● **PROMPT**
Produce as output only the lines below starting at the line with "(** The line" and continuing through the line with "Definition ref : Type := nat.", each one exactly as written.
(Beginning of SUPPLIED RECORDS)
(** * Newton-Raphson root finder: a shallow embedding of
    [metodo_newton_raphson.py] and the properties of its iteration loop.

    Python's [float] is IEEE 754 binary64, which is what Rocq's primitive
    [float] is, so the arithmetic of [newton_raphson] is modelled bit for bit:
    subtraction, division, [abs] and [<] are the primitive operations.  The
    two callables are total functions [float -> float] (the caller's promise
    that they are defined wherever the loop evaluates them). *)

From Stdlib Require Import ZArith List Bool Floats Lia.
Import ListNotations.

Set Warnings "-inexact-float".
Local Open Scope float_scope.

(** ** The fragment of the Python runtime the loop relies on *)

Module Py.

(** The only exception the loop's arithmetic can raise. *)
Inductive exn : Type := ZeroDivisionError.

(** [a / b] on two Python floats: a divisor that compares equal to zero
    (either signed zero) raises, anything else is the IEEE quotient. *)
Definition truediv (a b : float) : exn + float :=
  if b =? 0 then inl ZeroDivisionError else inr (a / b).

(** [len(range(n))]: a non-positive bound gives the empty range. *)
Definition range_len (n : Z) : nat := Z.to_nat n.

End Py.

(** ** Data *)

(** One entry of [iteraciones]: the tuple [(i+1, x, f_x, error)]. *)
Definition registro : Type := (Z * float * float * float)%type.

Definition reg_iter (r : registro) : Z := let '(k, _, _, _) := r in k.
Definition reg_x (r : registro) : float := let '(_, x, _, _) := r in x.
Definition reg_fx (r : registro) : float := let '(_, _, fx, _) := r in fx.
Definition reg_error (r : registro) : float := let '(_, _, _, e) := r in e.

(** The two lines [newton_raphson] may print, each just before returning. *)
Inductive aviso : Type :=
| DerivadaCercanaACero   (* "Derivada cercana a cero. El metodo puede diverger." *)
| MaximoDeIteraciones.   (* "Se alcanzo el numero maximo de iteraciones sin convergencia." *)

(** What a call does: it returns the triple [(x, iteraciones, convergencia)]
    or it raises. *)
Inductive outcome : Type :=
| Returns (x : float) (iteraciones : list registro) (convergencia : bool)
| Raises (e : Py.exn).

(** A run: the outcome together with what was printed. *)
Definition run : Type := (outcome * list aviso)%type.

(** The literal [1e-10] of the derivative guard. *)
Definition DERIVADA_MINIMA : float := 1e-10.

(** ** The function *)

(** The body of [for i in range(max_iter)], with the statements after the
    loop as the case of an exhausted range.  [restantes] counts the values of
    [range(max_iter)] still to come, [i] is the loop variable. *)
Fixpoint for_loop (f_expr df_expr : float -> float) (tol : float)
    (restantes : nat) (i : Z) (x : float) (iteraciones : list registro) : run :=
  match restantes with
  | O => (Returns x iteraciones false, [MaximoDeIteraciones])
  | S restantes' =>
      let f_x := f_expr x in
      let df_x := df_expr x in
      if abs df_x <? DERIVADA_MINIMA then
        (Returns x iteraciones false, [DerivadaCercanaACero])
      else
        match Py.truediv f_x df_x with
        | inl e => (Raises e, [])
        | inr q =>
            let x_next := x - q in
            let error := abs (x_next - x) in
            let iteraciones := iteraciones ++ [((i + 1)%Z, x, f_x, error)] in
            let x := x_next in
            if error <? tol then (Returns x iteraciones true, [])
            else for_loop f_expr df_expr tol restantes' (i + 1)%Z x iteraciones
        end
  end.

Definition newton_raphson (f_expr df_expr : float -> float) (x0 : float)
    (tol : float) (max_iter : Z) : run :=
  for_loop f_expr df_expr tol (Py.range_len max_iter) 0%Z x0 [].

(** ** The iteration, as the specification words it *)

Section Iterates.

Variables (f df : float -> float) (x0 tol : float).

(** Newton-Raphson step: x_next = x - f(x)/f'(x). *)
Definition newton_step (x : float) : float := x - f x / df x.

(** The k-th iterate, [iterate 0 = x0]. *)
Definition iterate (k : nat) : float := Nat.iter k newton_step x0.

(** The record of pass [k] (0-based): 1-based index, the iterate before the
    update, the function there, and the size of the step taken. *)
Definition registro_de (k : nat) : registro :=
  ((Z.of_nat k + 1)%Z, iterate k, f (iterate k),
   abs (iterate (S k) - iterate k)).

(** The first [m] records. *)
Definition traza (m : nat) : list registro := map registro_de (seq 0 m).

(** Pass [k] gets past the derivative guard. *)
Definition pasa (k : nat) : Prop :=
  (abs (df (iterate k)) <? DERIVADA_MINIMA) = false.

(** Pass [k] completes and the loop goes on to pass [k+1]. *)
Definition sigue (k : nat) : Prop :=
  pasa k /\ (reg_error (registro_de k) <? tol) = false.

(** The three ways a call ends, in terms of the iterates. *)
Inductive termina (n : nat) : run -> Prop :=
| termina_derivada k :
    (k < n)%nat -> (forall j, (j < k)%nat -> sigue j) ->
    (abs (df (iterate k)) <? DERIVADA_MINIMA) = true ->
    termina n (Returns (iterate k) (traza k) false, [DerivadaCercanaACero])
| termina_converge k :
    (k < n)%nat -> (forall j, (j < k)%nat -> sigue j) ->
    pasa k -> (reg_error (registro_de k) <? tol) = true ->
    termina n (Returns (iterate (S k)) (traza (S k)) true, [])
| termina_agotado :
    (forall j, (j < n)%nat -> sigue j) ->
    termina n (Returns (iterate n) (traza n) false, [MaximoDeIteraciones]).

End Iterates.

(** ** Callables used as test inputs

    What [lambdify] produces for the expressions of the test cases, applied to
    a Python float: the integer literals are converted exactly and [x**2] is
    the correctly rounded square. *)

(** [x**2 - 4] and its derivative [2*x]. *)
Definition f_sq4 (x : float) : float := x * x - 4.
Definition df_2x (x : float) : float := 2 * x.

(** [x**2], whose derivative [2*x] vanishes at 0. *)
Definition f_sq (x : float) : float := x * x.

(** [x**2 + 1], which has no real root; from 1 the first step lands on 0. *)
Definition f_sq1 (x : float) : float := x * x + 1.

(** Two constant callables, finite everywhere: a huge value over a
    derivative that just passes the guard. *)
Definition f_huge (_ : float) : float := 1e308.
Definition df_tiny (_ : float) : float := 1e-10.

(** The line [1e-10*x + 1e308] with its derivative [df_tiny]. *)
Definition f_line (x : float) : float := 1e-10 * x + 1e308.

(** ** The same function over the interpreter's state

    [iteraciones] is a Python list object: line 48 creates it, [append]
    changes it in place, and the returned tuple holds a reference to it.
    [print] writes to the process's standard output.  Here both are explicit:
    a [mundo] is the store of list objects together with everything printed
    so far, and a call is a function from the state it starts in to its
    outcome and the state it leaves. *)

Record mundo : Type := Mundo {
  objetos : list (list registro);   (* the list objects, by address *)
  salida : list aviso               (* standard output *)
}.

(** The address of a list object. *)
Definition ref : Type := nat.

(** [[]]: a new, empty list object at a fresh address. *)
Definition lista_nueva (w : mundo) : ref * mundo :=
  (length (objetos w), Mundo (objetos w ++ [[]]) (salida w)).

(** Changes the object at address [l] and no other. *)
Fixpoint modifica (l : ref) (g : list registro -> list registro)
    (os : list (list registro)) : list (list registro) :=
  match os, l with
  | [], _ => []
  | o :: os', O => g o :: os'
  | o :: os', S l' => o :: modifica l' g os'
  end.

(** [lista.append(r)], in place. *)
Definition append (l : ref) (r : registro) (w : mundo) : mundo :=
  Mundo (modifica l (fun o => o ++ [r]) (objetos w)) (salida w).

(** [print(...)]. *)
Definition print (a : aviso) (w : mundo) : mundo :=
  Mundo (objetos w) (salida w ++ [a]).

(** The contents of the list object at address [l]. *)
Definition contenido (l : ref) (w : mundo) : list registro :=
  nth l (objetos w) [].

(** What a call hands back: the tuple, with the list by reference. *)
Inductive outcome_obj : Type :=
| ReturnsObj (x : float) (iteraciones : ref) (convergencia : bool)
| RaisesObj (e : Py.exn).

Fixpoint for_loop_obj (f_expr df_expr : float -> float) (tol : float)
    (restantes : nat) (i : Z) (x : float) (iteraciones : ref) (w : mundo)
    : outcome_obj * mundo :=
  match restantes with
  | O => (ReturnsObj x iteraciones false, print MaximoDeIteraciones w)
  | S restantes' =>
      let f_x := f_expr x in
      let df_x := df_expr x in
      if abs df_x <? DERIVADA_MINIMA then
        (ReturnsObj x iteraciones false, print DerivadaCercanaACero w)
      else
        match Py.truediv f_x df_x with
        | inl e => (RaisesObj e, w)
        | inr q =>
            let x_next := x - q in
            let error := abs (x_next - x) in
            let w := append iteraciones ((i + 1)%Z, x, f_x, error) w in
            let x := x_next in
            if error <? tol then (ReturnsObj x iteraciones true, w)
            else for_loop_obj f_expr df_expr tol restantes' (i + 1)%Z x
                   iteraciones w
        end
  end.

Definition newton_raphson_obj (f_expr df_expr : float -> float) (x0 : float)
    (tol : float) (max_iter : Z) (w : mundo) : outcome_obj * mundo :=
  let x := x0 in
  let '(iteraciones, w) := lista_nueva w in
  for_loop_obj f_expr df_expr tol (Py.range_len max_iter) 0%Z x iteraciones w.

(** ** The series [graficar_funcion] draws in its convergence panel *)

(** [range(a, b)] as the list of its values. *)
Definition py_range (a b : Z) : list Z :=
  map (fun k => (a + Z.of_nat k)%Z) (seq 0 (Z.to_nat (b - a))).

(** [x_valores = [x for _, x, _, _ in iteraciones]]. *)
Definition x_valores (iteraciones : list registro) : list float :=
  map reg_x iteraciones.

(** [errores = [error for _, _, _, error in iteraciones]]. *)
Definition errores (iteraciones : list registro) : list float :=
  map reg_error iteraciones.

(** The abscissas handed to [semilogy]: [range(1, len(errores)+1)]. *)
Definition eje_iteraciones (iteraciones : list registro) : list Z :=
  py_range 1 (Z.of_nat (length (errores iteraciones)) + 1).

(** ** Renumbering a trace

    The records of a call restarted after [d] passes, numbered as the passes
    of one long call. *)
Definition desplaza (d : Z) (r : registro) : registro :=
  let '(k, x, fx, e) := r in ((k + d)%Z, x, fx, e).

(** ** Facts about binary64 comparisons *)

Lemma Prim2SF_zero : Prim2SF 0 = S754_zero false.
Proof. reflexivity. Qed.

(** A float that compares equal to zero is one of the two zeros. *)
Lemma eqb_zero_inv (d : float) :
  (d =? 0) = true -> exists s, Prim2SF d = S754_zero s.
Proof.
  rewrite eqb_spec, Prim2SF_zero. unfold SFeqb, SFcompare.
  destruct (Prim2SF d) as [s|s| |s m e]; try discriminate.
  - now exists s.
  - destruct s; discriminate.
  - destruct s; discriminate.
Qed.

(** A zero divisor, of either sign, is below the guard's threshold. *)
Lemma zero_below_guard (d : float) :
  (d =? 0) = true -> (abs d <? DERIVADA_MINIMA) = true.
Proof.
  intros Hz. destruct (eqb_zero_inv d Hz) as [s Hs].
  rewrite ltb_spec, abs_spec, Hs. vm_compute. reflexivity.
Qed.

(** The guard catches every divisor that would make the division raise. *)
Lemma guard_excludes_zero (d : float) :
  (abs d <? DERIVADA_MINIMA) = false -> (d =? 0) = false.
Proof.
  intros Hg. destruct (d =? 0) eqn:Hz; [|reflexivity].
  rewrite (zero_below_guard d Hz) in Hg. discriminate.
Qed.

Lemma truediv_guarded (a d : float) :
  (abs d <? DERIVADA_MINIMA) = false -> Py.truediv a d = inr (a / d).
Proof.
  intros Hg. unfold Py.truediv. now rewrite (guard_excludes_zero d Hg).
Qed.

Lemma is_nan_SF (a : float) :
  is_nan a = false -> Prim2SF a <> S754_nan.
Proof.
  unfold is_nan. rewrite eqb_spec. intros H E. rewrite E in H. discriminate.
Qed.

Lemma SF_not_nan_is_nan (a : float) :
  Prim2SF a <> S754_nan -> is_nan a = false.
Proof.
  unfold is_nan. rewrite eqb_spec. unfold SFeqb, SFcompare. intros H.
  destruct (Prim2SF a) as [s|s| |s m e]; try congruence.
  - reflexivity.
  - destruct s; reflexivity.
  - destruct s; rewrite Z.compare_refl;
      change (PosDef.Pos.compare_cont Eq m m) with (Pos.compare m m);
      rewrite Pos.compare_refl; reflexivity.
Qed.

(** On numbers, "not below" is "at or above". *)
Lemma ltb_false_leb (a b : float) :
  is_nan a = false -> is_nan b = false ->
  (a <? b) = false -> (b <=? a) = true.
Proof.
  intros Ha Hb. apply is_nan_SF in Ha. apply is_nan_SF in Hb.
  rewrite ltb_spec, leb_spec. unfold SFltb, SFleb, SFcompare.
  destruct (Prim2SF a) as [sa|sa| |sa ma ea]; try congruence;
    destruct (Prim2SF b) as [sb|sb| |sb mb eb]; try congruence;
    try (destruct sa); try (destruct sb); try discriminate; try reflexivity.
  - rewrite (Z.compare_antisym ea eb).
    destruct (ea ?= eb)%Z; simpl; try discriminate; try reflexivity.
    pose proof (Pos.compare_cont_antisym ma mb Eq) as A. simpl in A.
    rewrite <- A.
    destruct (Pos.compare_cont Eq ma mb); simpl;
      try discriminate; reflexivity.
  - rewrite (Z.compare_antisym ea eb).
    destruct (ea ?= eb)%Z; simpl; try discriminate; try reflexivity.
    pose proof (Pos.compare_cont_antisym ma mb Eq) as A. simpl in A.
    rewrite <- A.
    destruct (Pos.compare_cont Eq ma mb); simpl;
      try discriminate; reflexivity.
Qed.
(End of SUPPLIED RECORDS)
● **ANSWER FOR THE TASK**
(** The line [1e-10*x + 1e308] with its derivative [df_tiny]. *)
Definition f_line (x : float) : float := 1e-10 * x + 1e308.

(** ** The same function over the interpreter's state

    [iteraciones] is a Python list object: line 48 creates it, [append]
    changes it in place, and the returned tuple holds a reference to it.
    [print] writes to the process's standard output.  Here both are explicit:
    a [mundo] is the store of list objects together with everything printed
    so far, and a call is a function from the state it starts in to its
    outcome and the state it leaves. *)

Record mundo : Type := Mundo {
  objetos : list (list registro);   (* the list objects, by address *)
  salida : list aviso               (* standard output *)
}.

(** The address of a list object. *)
Definition ref : Type := nat.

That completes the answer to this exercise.